» WORK TO BE COMPLETED
Which lines below fall between the one containing "Record IAZPluginOptions : Type" and the one containing "(** A string"? Repeat them exactly, counting both of those lines, and add nothing else.

» DATA SHOWN

- - - -

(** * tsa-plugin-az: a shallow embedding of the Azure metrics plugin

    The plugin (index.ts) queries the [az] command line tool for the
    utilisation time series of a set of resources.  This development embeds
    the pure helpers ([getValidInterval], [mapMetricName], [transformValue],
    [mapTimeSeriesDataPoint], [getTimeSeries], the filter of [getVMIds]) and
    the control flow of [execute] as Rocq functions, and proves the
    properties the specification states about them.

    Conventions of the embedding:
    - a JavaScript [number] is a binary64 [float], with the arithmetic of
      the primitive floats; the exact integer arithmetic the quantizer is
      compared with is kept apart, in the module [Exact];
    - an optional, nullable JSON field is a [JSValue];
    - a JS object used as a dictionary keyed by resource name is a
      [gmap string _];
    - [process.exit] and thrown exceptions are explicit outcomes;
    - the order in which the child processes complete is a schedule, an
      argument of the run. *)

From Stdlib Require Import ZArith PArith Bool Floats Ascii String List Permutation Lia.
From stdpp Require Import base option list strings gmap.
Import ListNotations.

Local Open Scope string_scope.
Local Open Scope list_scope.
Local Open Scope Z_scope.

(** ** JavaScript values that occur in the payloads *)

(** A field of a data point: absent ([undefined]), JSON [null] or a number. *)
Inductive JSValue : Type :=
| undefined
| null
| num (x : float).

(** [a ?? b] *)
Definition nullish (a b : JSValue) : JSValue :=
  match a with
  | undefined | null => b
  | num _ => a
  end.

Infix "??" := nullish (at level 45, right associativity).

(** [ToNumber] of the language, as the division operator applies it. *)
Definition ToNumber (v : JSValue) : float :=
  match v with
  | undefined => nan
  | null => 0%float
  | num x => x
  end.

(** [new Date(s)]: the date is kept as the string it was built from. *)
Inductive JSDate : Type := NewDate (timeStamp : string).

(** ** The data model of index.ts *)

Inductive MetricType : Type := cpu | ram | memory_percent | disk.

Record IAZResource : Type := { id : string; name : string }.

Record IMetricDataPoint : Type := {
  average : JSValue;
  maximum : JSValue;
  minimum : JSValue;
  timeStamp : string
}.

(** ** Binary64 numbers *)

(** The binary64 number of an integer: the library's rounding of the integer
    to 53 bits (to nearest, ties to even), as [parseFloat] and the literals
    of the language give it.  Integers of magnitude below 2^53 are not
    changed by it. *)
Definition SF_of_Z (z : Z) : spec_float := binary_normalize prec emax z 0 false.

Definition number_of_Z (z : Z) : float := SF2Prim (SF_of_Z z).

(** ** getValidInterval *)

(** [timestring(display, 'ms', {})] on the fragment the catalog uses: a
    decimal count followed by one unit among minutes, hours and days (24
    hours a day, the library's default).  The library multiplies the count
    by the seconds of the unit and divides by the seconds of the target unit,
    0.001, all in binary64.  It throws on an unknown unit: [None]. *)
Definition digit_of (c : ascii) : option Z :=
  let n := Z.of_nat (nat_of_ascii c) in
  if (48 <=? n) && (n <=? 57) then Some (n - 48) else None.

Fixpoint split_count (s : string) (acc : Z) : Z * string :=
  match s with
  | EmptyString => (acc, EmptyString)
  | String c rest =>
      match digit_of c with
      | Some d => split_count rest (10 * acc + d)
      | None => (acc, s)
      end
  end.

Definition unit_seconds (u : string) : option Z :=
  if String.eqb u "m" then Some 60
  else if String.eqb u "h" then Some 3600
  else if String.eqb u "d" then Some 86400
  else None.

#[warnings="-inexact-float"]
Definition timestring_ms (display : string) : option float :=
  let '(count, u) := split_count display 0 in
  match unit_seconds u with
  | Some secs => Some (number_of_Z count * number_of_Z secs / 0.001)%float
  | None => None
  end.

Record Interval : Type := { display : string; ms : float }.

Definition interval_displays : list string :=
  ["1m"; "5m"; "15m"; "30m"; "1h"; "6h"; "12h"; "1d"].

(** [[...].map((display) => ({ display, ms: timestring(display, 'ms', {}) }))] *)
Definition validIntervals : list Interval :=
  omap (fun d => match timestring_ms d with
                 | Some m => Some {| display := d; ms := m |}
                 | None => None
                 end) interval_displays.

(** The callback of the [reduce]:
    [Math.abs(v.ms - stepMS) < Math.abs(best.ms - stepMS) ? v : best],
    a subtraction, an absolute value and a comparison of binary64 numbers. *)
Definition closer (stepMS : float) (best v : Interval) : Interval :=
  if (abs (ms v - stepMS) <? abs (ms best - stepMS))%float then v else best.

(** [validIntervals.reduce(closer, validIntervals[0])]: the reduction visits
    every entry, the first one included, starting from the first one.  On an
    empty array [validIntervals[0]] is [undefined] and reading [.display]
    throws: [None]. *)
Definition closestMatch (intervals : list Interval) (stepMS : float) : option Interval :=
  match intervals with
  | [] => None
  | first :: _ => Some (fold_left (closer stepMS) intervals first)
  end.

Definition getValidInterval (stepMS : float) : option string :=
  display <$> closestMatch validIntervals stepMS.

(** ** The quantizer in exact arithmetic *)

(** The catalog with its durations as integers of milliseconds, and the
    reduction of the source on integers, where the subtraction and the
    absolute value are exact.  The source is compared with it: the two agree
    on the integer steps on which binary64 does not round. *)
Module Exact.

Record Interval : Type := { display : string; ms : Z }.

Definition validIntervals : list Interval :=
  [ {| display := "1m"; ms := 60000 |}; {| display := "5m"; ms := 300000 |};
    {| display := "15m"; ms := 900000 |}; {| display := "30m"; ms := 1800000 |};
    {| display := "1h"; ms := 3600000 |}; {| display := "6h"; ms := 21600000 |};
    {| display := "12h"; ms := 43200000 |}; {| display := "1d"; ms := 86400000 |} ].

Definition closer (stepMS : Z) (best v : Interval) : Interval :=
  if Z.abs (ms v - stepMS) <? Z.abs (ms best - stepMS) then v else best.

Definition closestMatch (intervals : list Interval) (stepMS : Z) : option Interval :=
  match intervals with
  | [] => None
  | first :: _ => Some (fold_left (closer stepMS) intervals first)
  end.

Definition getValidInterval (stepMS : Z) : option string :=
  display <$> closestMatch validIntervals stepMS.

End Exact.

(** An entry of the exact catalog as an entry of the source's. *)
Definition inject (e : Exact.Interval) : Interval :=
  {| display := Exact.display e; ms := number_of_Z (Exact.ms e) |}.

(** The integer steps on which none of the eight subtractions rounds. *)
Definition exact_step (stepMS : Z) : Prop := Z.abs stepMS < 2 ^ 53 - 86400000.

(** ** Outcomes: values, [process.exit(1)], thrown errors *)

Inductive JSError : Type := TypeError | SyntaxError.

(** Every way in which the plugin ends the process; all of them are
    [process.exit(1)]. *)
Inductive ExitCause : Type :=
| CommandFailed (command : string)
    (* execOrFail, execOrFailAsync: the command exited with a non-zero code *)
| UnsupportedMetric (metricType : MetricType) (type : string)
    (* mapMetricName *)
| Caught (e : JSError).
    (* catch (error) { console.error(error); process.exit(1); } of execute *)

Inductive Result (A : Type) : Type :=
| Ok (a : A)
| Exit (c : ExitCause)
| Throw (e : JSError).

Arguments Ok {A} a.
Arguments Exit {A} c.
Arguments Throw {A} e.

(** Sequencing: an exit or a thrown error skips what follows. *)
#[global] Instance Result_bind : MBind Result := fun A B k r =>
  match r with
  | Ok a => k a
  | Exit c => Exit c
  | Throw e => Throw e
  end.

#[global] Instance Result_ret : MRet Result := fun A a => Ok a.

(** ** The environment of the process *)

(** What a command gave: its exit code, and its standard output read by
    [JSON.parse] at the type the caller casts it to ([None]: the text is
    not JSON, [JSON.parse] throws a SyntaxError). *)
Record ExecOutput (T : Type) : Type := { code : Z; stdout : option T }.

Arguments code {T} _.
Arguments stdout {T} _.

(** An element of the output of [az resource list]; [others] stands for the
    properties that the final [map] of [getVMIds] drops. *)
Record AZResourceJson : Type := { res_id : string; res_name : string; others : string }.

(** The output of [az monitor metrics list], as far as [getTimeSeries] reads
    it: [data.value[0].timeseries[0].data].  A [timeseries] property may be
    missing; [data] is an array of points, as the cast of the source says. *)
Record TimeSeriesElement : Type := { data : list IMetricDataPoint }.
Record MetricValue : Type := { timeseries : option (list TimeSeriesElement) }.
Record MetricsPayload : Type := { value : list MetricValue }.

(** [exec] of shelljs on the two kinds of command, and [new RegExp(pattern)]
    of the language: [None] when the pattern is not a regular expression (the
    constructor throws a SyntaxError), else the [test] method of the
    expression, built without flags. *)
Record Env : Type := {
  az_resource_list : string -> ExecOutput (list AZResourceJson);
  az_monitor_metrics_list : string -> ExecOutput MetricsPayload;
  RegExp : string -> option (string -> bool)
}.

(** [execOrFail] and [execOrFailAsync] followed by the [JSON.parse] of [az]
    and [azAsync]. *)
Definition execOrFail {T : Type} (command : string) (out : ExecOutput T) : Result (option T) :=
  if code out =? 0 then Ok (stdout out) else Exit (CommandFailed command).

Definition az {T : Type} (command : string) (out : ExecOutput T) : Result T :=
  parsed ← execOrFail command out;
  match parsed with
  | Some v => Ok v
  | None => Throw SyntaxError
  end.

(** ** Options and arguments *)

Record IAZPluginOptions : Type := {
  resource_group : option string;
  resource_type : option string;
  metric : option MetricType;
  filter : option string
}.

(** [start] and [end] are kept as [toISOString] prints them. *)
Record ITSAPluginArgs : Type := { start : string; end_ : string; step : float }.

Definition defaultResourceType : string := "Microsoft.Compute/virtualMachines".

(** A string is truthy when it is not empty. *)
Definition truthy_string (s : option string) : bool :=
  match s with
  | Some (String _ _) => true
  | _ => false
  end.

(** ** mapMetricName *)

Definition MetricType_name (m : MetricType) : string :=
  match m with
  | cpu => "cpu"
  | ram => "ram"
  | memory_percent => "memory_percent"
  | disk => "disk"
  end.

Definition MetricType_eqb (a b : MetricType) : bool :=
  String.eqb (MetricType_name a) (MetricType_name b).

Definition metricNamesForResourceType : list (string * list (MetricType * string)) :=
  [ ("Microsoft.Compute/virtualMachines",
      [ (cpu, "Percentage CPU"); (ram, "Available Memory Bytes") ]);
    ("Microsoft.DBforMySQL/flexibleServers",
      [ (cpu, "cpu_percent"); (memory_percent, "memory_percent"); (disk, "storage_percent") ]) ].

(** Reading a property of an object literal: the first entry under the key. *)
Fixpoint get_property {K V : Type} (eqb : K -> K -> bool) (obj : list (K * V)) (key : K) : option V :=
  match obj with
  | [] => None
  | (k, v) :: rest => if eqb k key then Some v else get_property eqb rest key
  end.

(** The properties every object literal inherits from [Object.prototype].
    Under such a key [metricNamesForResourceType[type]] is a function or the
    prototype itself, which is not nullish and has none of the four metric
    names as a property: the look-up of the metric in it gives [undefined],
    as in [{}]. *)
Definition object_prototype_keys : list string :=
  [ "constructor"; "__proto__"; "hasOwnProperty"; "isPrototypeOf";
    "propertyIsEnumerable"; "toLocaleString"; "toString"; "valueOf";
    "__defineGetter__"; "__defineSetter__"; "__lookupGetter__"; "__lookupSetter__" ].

- - - -

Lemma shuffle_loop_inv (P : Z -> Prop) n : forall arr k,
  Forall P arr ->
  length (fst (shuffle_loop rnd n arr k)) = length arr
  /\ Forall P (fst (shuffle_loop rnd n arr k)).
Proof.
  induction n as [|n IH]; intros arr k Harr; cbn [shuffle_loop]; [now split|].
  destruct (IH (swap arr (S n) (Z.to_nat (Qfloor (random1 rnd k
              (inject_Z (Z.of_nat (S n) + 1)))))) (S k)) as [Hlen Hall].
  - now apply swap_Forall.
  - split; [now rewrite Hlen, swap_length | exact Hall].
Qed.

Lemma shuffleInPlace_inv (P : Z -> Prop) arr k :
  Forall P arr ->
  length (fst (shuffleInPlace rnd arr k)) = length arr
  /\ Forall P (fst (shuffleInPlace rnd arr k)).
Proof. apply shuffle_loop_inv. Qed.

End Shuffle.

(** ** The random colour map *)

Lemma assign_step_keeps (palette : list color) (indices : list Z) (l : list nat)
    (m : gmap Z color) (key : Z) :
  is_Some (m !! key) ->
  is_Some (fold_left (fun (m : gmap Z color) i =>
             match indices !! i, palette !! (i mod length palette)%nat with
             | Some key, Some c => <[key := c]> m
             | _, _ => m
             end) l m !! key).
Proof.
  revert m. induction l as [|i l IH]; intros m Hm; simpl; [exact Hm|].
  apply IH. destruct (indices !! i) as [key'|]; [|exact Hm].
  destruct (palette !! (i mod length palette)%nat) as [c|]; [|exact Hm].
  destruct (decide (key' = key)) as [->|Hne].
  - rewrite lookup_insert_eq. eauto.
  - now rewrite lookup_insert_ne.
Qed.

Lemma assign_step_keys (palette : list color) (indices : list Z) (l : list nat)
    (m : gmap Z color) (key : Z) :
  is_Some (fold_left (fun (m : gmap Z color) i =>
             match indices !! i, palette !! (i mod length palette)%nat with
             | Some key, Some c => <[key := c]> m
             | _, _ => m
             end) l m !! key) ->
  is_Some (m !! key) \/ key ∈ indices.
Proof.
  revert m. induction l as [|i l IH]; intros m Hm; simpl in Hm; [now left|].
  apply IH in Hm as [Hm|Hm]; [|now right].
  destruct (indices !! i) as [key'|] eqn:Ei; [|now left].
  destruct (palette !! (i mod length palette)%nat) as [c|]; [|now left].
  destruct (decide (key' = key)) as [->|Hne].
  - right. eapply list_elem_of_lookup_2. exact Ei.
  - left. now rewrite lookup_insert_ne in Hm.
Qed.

- - - -

» ANSWER TO THIS TASK
Record IAZPluginOptions : Type := {
  resource_group : option string;
  resource_type : option string;
  metric : option MetricType;
  filter : option string
}.

(** [start] and [end] are kept as [toISOString] prints them. *)
Record ITSAPluginArgs : Type := { start : string; end_ : string; step : float }.

Definition defaultResourceType : string := "Microsoft.Compute/virtualMachines".

(** A string is truthy when it is not empty. *)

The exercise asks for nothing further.